» **Material shown**
(** [with sem: body]: the permit is given back when the body is left,
    whether by falling through, by [return] or by an exception. *)
Definition with_sem {A} (s : Semaphore) (body : M A) : M A := λ t,
  match acquire s t with
  | Returned _ t1 =>
      match body t1 with
      | Returned a t2 => (release s ;; mret a) t2
      | Raised e t2 => (release s ;; raise e) t2
      | Blocked => Blocked
      end
  | Raised e t1 => Raised e t1
  | Blocked => Blocked
  end.

(** *** The dictionary [smoker_status] *)

(** [self.smoker_status[key]] *)
Definition status_getitem (key : Ingredient) : M bool := λ t,
  match smoker_status t !! key with
  | Some b => Returned b t
  | None => Raised (KeyError key) t
  end.

(** [self.smoker_status[key] = b] *)
Definition status_setitem (key : Ingredient) (b : bool) : M () :=
  write (λ t, set_smoker_status (<[key := b]> (smoker_status t)) t).

(** ** The methods of [Table] *)

(** [Table.place_ingredients(first, second)] *)
Definition place_ingredients (first second : Ingredient) : M () :=
  acquire AgentSem ;;
  with_sem TableMutex (
    write (set_ingredients [first; second]) ;;
    write (set_table_busy true)) ;;
  release SmokerSem.

(** The set [needed] computed by [try_take]. *)
Definition needed (own_ingredient : Ingredient) : gset Ingredient :=
  list_to_set INGREDIENTS ∖ {[own_ingredient]}.

(** [Table.try_take(own_ingredient)].  The value of the [with] block is
    [true] where the source returns [True] from inside it, and [false]
    where control leaves the block and reaches the final [return False].
    The dictionary is read only when the first operand of [and] holds. *)
Definition try_take (own_ingredient : Ingredient) : M bool :=
  with_sem TableMutex (
    on_table ← read ingredients;
    if decide (list_to_set on_table = needed own_ingredient) then
      smoking ← status_getitem own_ingredient;
      if negb smoking then
        write (set_ingredients []) ;;
        write (set_table_busy false) ;;
        status_setitem own_ingredient true ;;
        release AgentSem ;;
        mret true
      else mret false
    else mret false).

(** [Table.finish_smoking(own_ingredient)] *)
Definition finish_smoking (own_ingredient : Ingredient) : M () :=
  with_sem TableMutex (status_setitem own_ingredient false) ;;
  release SmokerSem.

(** ** The threads' use of the table *)

(** [random.sample(population, 2)]: two elements drawn at two different
    positions; the list of all possible draws. *)
Definition random_sample2 {A} (population : list A) : list (A * A) :=
  '(i, x) ← imap pair population;
  '(j, y) ← imap pair population;
  if decide (i = j) then [] else [(x, y)].

(** A call of one of the three methods on the shared table. *)
Inductive call :=
  | PlaceIngredients (first second : Ingredient)
  | TryTake (own_ingredient : Ingredient)
  | FinishSmoking (own_ingredient : Ingredient).

(** The table a call leaves behind when it comes to an end, by a return or
    by an exception; a call that blocks leaves none. *)
Definition state_after {A} (o : outcome A) : option Table :=
  match o with
  | Returned _ t | Raised _ t => Some t
  | Blocked => None
  end.
(** The plain user holds no wildcard. *)
Lemma X12_no_wildcard_for_roles_witness :
  InterfaceAuth.py_in "*:*:*" (InterfaceAuth.permissions plain_current_user) = false
  /\ InterfaceAuth.check_user
       (InterfaceAuth.mkUserAuth (InterfaceAuth.Lst perms_list_query) true)
       plain_current_user
     = InterfaceAuth.denied.
Proof.
  split; [reflexivity|].
  rewrite (proj1 (X12_no_wildcard_for_roles (InterfaceAuth.Lst perms_list_query) true
                    plain_current_user) eq_refl).
  reflexivity.
Defined.

(** ** The department service *)

Module DeptServiceFacts.
Import DeptService.

Lemma prefix_nil s : String.prefix "" s = true.
Proof. destruct s; reflexivity. Qed.

Lemma prefix_cons a p b s :
  String.prefix (String a p) (String b s) = if ascii_dec a b then String.prefix p s else false.
Proof. simpl. destruct (ascii_dec a b); reflexivity. Qed.

Lemma prefix_app p rest : String.prefix p (p ++ rest) = true.
Proof.
  induction p as [|a p IH]; [apply prefix_nil|].
  simpl append. rewrite prefix_cons. destruct (ascii_dec a a); [exact IH | congruence].
Qed.
(** * DigiCom: the signal-processing core of [DCpro3.ipynb]

    A shallow embedding of the text codec, the Hamming(7,4) coder and the
    BPSK / QPSK / 16-QAM mappers of the notebook, with the properties the
    specification states about them.

    Conventions of the embedding.
    - A numpy integer array is a [list Z]; the entries are whatever
      integers the caller put there, and a _bit sequence_ is such a list
      whose entries are all 0 or 1 ([is_bits]).
    - A Python [str] is the list of its code points ([list N]); a
      character is not limited to 8 bits.
    - A finite float is the rational it denotes ([Q]); the modulators
      only produce small integers and the demodulators only compare, so
      no rounding takes place on the paths modelled here.
    - A Python exception is [None] in an [option] result.
    - [hamming_decode] writes through a slice view into its argument, so
      its embedding threads the array as state.
    - The noise power of the channel is computed in binary64; there a
      float is one of the kernel's primitive floats, whose division and
      multiplication round as Python's do. The power function behind
      [**] belongs to the C library and is a parameter. *)

From Stdlib Require Import ZArith QArith Qabs Lqa Lia List Ascii String DecimalString.
From Stdlib Require Import Reals Lra Floats.
From stdpp Require Import base numbers option list gmap.

Local Open Scope Z_scope.

(** ** Python building blocks *)

Module Py.

(** [range(i, stop, step)] as the generator runs it: yield [i] while it is
    below [stop]. [fuel] bounds the number of items; [stop] is enough for
    a positive [step]. *)
Fixpoint range_from (fuel i stop step : nat) : list nat :=
  match fuel with
  | O => []
  | S fuel' =>
      if (i <? stop)%nat then i :: range_from fuel' (i + step) stop step else []
  end.

(** [range(0, stop, step)] *)
Definition range (stop step : nat) : list nat := range_from stop 0 stop step.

» **Assigned task**
Output the data exactly, so that every line matches the original.

» **Answer space**
(** [with sem: body]: the permit is given back when the body is left,
    whether by falling through, by [return] or by an exception. *)
Definition with_sem {A} (s : Semaphore) (body : M A) : M A := λ t,
  match acquire s t with
  | Returned _ t1 =>
      match body t1 with
      | Returned a t2 => (release s ;; mret a) t2
      | Raised e t2 => (release s ;; raise e) t2
      | Blocked => Blocked
      end
  | Raised e t1 => Raised e t1
  | Blocked => Blocked
  end.

(** *** The dictionary [smoker_status] *)

(** [self.smoker_status[key]] *)
Definition status_getitem (key : Ingredient) : M bool := λ t,
  match smoker_status t !! key with
  | Some b => Returned b t
  | None => Raised (KeyError key) t
  end.

(** [self.smoker_status[key] = b] *)
Definition status_setitem (key : Ingredient) (b : bool) : M () :=
  write (λ t, set_smoker_status (<[key := b]> (smoker_status t)) t).

(** ** The methods of [Table] *)

(** [Table.place_ingredients(first, second)] *)
Definition place_ingredients (first second : Ingredient) : M () :=
  acquire AgentSem ;;
  with_sem TableMutex (
    write (set_ingredients [first; second]) ;;
    write (set_table_busy true)) ;;
  release SmokerSem.

(** The set [needed] computed by [try_take]. *)
Definition needed (own_ingredient : Ingredient) : gset Ingredient :=
  list_to_set INGREDIENTS ∖ {[own_ingredient]}.

(** [Table.try_take(own_ingredient)].  The value of the [with] block is
    [true] where the source returns [True] from inside it, and [false]
    where control leaves the block and reaches the final [return False].
    The dictionary is read only when the first operand of [and] holds. *)
Definition try_take (own_ingredient : Ingredient) : M bool :=
  with_sem TableMutex (
    on_table ← read ingredients;
    if decide (list_to_set on_table = needed own_ingredient) then
      smoking ← status_getitem own_ingredient;
      if negb smoking then
        write (set_ingredients []) ;;
        write (set_table_busy false) ;;
        status_setitem own_ingredient true ;;
        release AgentSem ;;
        mret true
      else mret false
    else mret false).

(** [Table.finish_smoking(own_ingredient)] *)
Definition finish_smoking (own_ingredient : Ingredient) : M () :=
  with_sem TableMutex (status_setitem own_ingredient false) ;;
  release SmokerSem.

(** ** The threads' use of the table *)

(** [random.sample(population, 2)]: two elements drawn at two different
    positions; the list of all possible draws. *)
Definition random_sample2 {A} (population : list A) : list (A * A) :=
  '(i, x) ← imap pair population;
  '(j, y) ← imap pair population;
  if decide (i = j) then [] else [(x, y)].

(** A call of one of the three methods on the shared table. *)
Inductive call :=
  | PlaceIngredients (first second : Ingredient)
  | TryTake (own_ingredient : Ingredient)
  | FinishSmoking (own_ingredient : Ingredient).

(** The table a call leaves behind when it comes to an end, by a return or
    by an exception; a call that blocks leaves none. *)
Definition state_after {A} (o : outcome A) : option Table :=
  match o with
  | Returned _ t | Raised _ t => Some t
  | Blocked => None
  end.
(** The plain user holds no wildcard. *)
Lemma X12_no_wildcard_for_roles_witness :
  InterfaceAuth.py_in "*:*:*" (InterfaceAuth.permissions plain_current_user) = false
  /\ InterfaceAuth.check_user
       (InterfaceAuth.mkUserAuth (InterfaceAuth.Lst perms_list_query) true)
       plain_current_user
     = InterfaceAuth.denied.
Proof.
  split; [reflexivity|].
  rewrite (proj1 (X12_no_wildcard_for_roles (InterfaceAuth.Lst perms_list_query) true
                    plain_current_user) eq_refl).
  reflexivity.
Defined.

(** ** The department service *)

Module DeptServiceFacts.
Import DeptService.

Lemma prefix_nil s : String.prefix "" s = true.
Proof. destruct s; reflexivity. Qed.

Lemma prefix_cons a p b s :
  String.prefix (String a p) (String b s) = if ascii_dec a b then String.prefix p s else false.
Proof. simpl. destruct (ascii_dec a b); reflexivity. Qed.

Lemma prefix_app p rest : String.prefix p (p ++ rest) = true.
Proof.
  induction p as [|a p IH]; [apply prefix_nil|].
  simpl append. rewrite prefix_cons. destruct (ascii_dec a a); [exact IH | congruence].
Qed.
(** * DigiCom: the signal-processing core of [DCpro3.ipynb]

    A shallow embedding of the text codec, the Hamming(7,4) coder and the
    BPSK / QPSK / 16-QAM mappers of the notebook, with the properties the
    specification states about them.

    Conventions of the embedding.
    - A numpy integer array is a [list Z]; the entries are whatever
      integers the caller put there, and a _bit sequence_ is such a list
      whose entries are all 0 or 1 ([is_bits]).
    - A Python [str] is the list of its code points ([list N]); a
      character is not limited to 8 bits.
    - A finite float is the rational it denotes ([Q]); the modulators
      only produce small integers and the demodulators only compare, so
      no rounding takes place on the paths modelled here.
    - A Python exception is [None] in an [option] result.
    - [hamming_decode] writes through a slice view into its argument, so
      its embedding threads the array as state.
    - The noise power of the channel is computed in binary64; there a
      float is one of the kernel's primitive floats, whose division and
      multiplication round as Python's do. The power function behind
      [**] belongs to the C library and is a parameter. *)

From Stdlib Require Import ZArith QArith Qabs Lqa Lia List Ascii String DecimalString.
From Stdlib Require Import Reals Lra Floats.
From stdpp Require Import base numbers option list gmap.

Local Open Scope Z_scope.

(** ** Python building blocks *)

Module Py.

(** [range(i, stop, step)] as the generator runs it: yield [i] while it is
    below [stop]. [fuel] bounds the number of items; [stop] is enough for
    a positive [step]. *)
Fixpoint range_from (fuel i stop step : nat) : list nat :=
  match fuel with
  | O => []
  | S fuel' =>
      if (i <? stop)%nat then i :: range_from fuel' (i + step) stop step else []
  end.

(** [range(0, stop, step)] *)
Definition range (stop step : nat) : list nat := range_from stop 0 stop step.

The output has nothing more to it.